Somewhere below is a line with "dev1)) = dev_regs dev1" and, later, a line with "assert (Hskip : forall"; repeat those two lines and all the lines between them, exactly as they are.

> Records from a data source
◇ ◇ ◇
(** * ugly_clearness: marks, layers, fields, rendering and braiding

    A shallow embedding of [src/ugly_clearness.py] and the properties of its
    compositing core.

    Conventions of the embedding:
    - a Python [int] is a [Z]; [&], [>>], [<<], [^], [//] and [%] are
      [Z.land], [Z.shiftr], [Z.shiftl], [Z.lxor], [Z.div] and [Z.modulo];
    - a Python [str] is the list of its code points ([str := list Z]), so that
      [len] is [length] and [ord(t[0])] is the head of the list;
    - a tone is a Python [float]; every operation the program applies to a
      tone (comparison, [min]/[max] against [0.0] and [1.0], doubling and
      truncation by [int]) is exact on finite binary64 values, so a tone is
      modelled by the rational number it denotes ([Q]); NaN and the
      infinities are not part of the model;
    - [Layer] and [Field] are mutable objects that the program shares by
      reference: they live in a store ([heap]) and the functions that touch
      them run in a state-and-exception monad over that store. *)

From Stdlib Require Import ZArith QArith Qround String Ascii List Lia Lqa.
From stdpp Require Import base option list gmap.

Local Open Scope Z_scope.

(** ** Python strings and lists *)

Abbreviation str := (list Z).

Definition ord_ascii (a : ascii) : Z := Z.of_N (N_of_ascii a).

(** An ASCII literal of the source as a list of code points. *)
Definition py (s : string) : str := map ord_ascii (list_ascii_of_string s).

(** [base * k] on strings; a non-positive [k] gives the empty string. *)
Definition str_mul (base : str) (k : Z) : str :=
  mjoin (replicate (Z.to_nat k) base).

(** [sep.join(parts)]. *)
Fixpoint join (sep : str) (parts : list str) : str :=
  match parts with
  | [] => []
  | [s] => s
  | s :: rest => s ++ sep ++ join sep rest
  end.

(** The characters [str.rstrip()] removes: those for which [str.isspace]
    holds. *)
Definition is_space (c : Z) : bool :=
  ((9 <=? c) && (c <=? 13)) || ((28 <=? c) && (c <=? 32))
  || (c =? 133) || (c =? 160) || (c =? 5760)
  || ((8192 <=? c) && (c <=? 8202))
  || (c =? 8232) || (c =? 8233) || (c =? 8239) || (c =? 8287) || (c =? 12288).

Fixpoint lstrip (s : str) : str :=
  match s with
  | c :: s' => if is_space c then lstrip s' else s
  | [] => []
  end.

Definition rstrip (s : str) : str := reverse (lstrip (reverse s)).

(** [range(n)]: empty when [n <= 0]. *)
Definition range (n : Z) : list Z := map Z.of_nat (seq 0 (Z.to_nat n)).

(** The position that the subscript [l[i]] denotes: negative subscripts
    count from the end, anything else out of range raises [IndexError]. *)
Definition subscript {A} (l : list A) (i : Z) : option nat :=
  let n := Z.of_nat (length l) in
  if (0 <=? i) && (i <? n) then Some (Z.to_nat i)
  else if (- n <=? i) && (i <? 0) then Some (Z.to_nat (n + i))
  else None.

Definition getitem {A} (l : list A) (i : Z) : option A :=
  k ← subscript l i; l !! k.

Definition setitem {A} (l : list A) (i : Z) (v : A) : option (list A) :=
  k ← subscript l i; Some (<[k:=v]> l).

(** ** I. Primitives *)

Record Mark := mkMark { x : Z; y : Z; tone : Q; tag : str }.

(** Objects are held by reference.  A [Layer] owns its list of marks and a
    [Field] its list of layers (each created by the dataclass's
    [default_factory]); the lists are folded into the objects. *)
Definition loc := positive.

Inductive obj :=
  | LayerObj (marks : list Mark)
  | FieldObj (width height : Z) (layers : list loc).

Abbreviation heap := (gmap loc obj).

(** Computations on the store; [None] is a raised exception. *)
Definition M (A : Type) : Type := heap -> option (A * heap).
◇ ◇ ◇
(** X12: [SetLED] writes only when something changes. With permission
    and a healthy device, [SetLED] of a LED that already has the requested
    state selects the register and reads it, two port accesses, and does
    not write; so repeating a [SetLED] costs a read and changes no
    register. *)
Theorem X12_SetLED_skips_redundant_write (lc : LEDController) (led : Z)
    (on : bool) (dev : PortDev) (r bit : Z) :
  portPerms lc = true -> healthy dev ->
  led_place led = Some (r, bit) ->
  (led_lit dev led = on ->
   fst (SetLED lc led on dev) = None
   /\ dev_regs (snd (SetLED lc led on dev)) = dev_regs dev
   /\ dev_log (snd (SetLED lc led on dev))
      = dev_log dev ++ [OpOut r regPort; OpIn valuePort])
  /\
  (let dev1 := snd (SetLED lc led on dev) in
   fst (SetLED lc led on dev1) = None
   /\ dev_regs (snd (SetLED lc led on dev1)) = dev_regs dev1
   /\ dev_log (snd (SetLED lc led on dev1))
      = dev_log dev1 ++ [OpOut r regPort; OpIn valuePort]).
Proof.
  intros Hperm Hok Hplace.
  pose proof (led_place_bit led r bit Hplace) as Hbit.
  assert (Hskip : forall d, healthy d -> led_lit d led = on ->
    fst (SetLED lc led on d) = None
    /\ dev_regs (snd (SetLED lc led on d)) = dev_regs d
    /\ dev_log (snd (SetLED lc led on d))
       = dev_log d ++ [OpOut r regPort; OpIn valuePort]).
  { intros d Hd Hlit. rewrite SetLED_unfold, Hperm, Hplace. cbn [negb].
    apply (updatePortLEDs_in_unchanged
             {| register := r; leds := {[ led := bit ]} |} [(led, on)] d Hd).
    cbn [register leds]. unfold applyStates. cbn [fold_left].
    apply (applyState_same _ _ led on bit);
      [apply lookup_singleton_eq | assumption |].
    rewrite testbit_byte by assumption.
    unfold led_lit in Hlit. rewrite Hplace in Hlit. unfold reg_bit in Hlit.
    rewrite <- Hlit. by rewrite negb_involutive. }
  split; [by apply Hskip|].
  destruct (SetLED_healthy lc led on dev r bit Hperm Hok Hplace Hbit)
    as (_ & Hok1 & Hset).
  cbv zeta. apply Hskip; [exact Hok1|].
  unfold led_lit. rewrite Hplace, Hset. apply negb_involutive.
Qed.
◇ ◇ ◇
> Solved problem
   /\ dev_regs (snd (SetLED lc led on dev1)) = dev_regs dev1
   /\ dev_log (snd (SetLED lc led on dev1))
      = dev_log dev1 ++ [OpOut r regPort; OpIn valuePort]).
Proof.
  intros Hperm Hok Hplace.
  pose proof (led_place_bit led r bit Hplace) as Hbit.
  assert (Hskip : forall d, healthy d -> led_lit d led = on ->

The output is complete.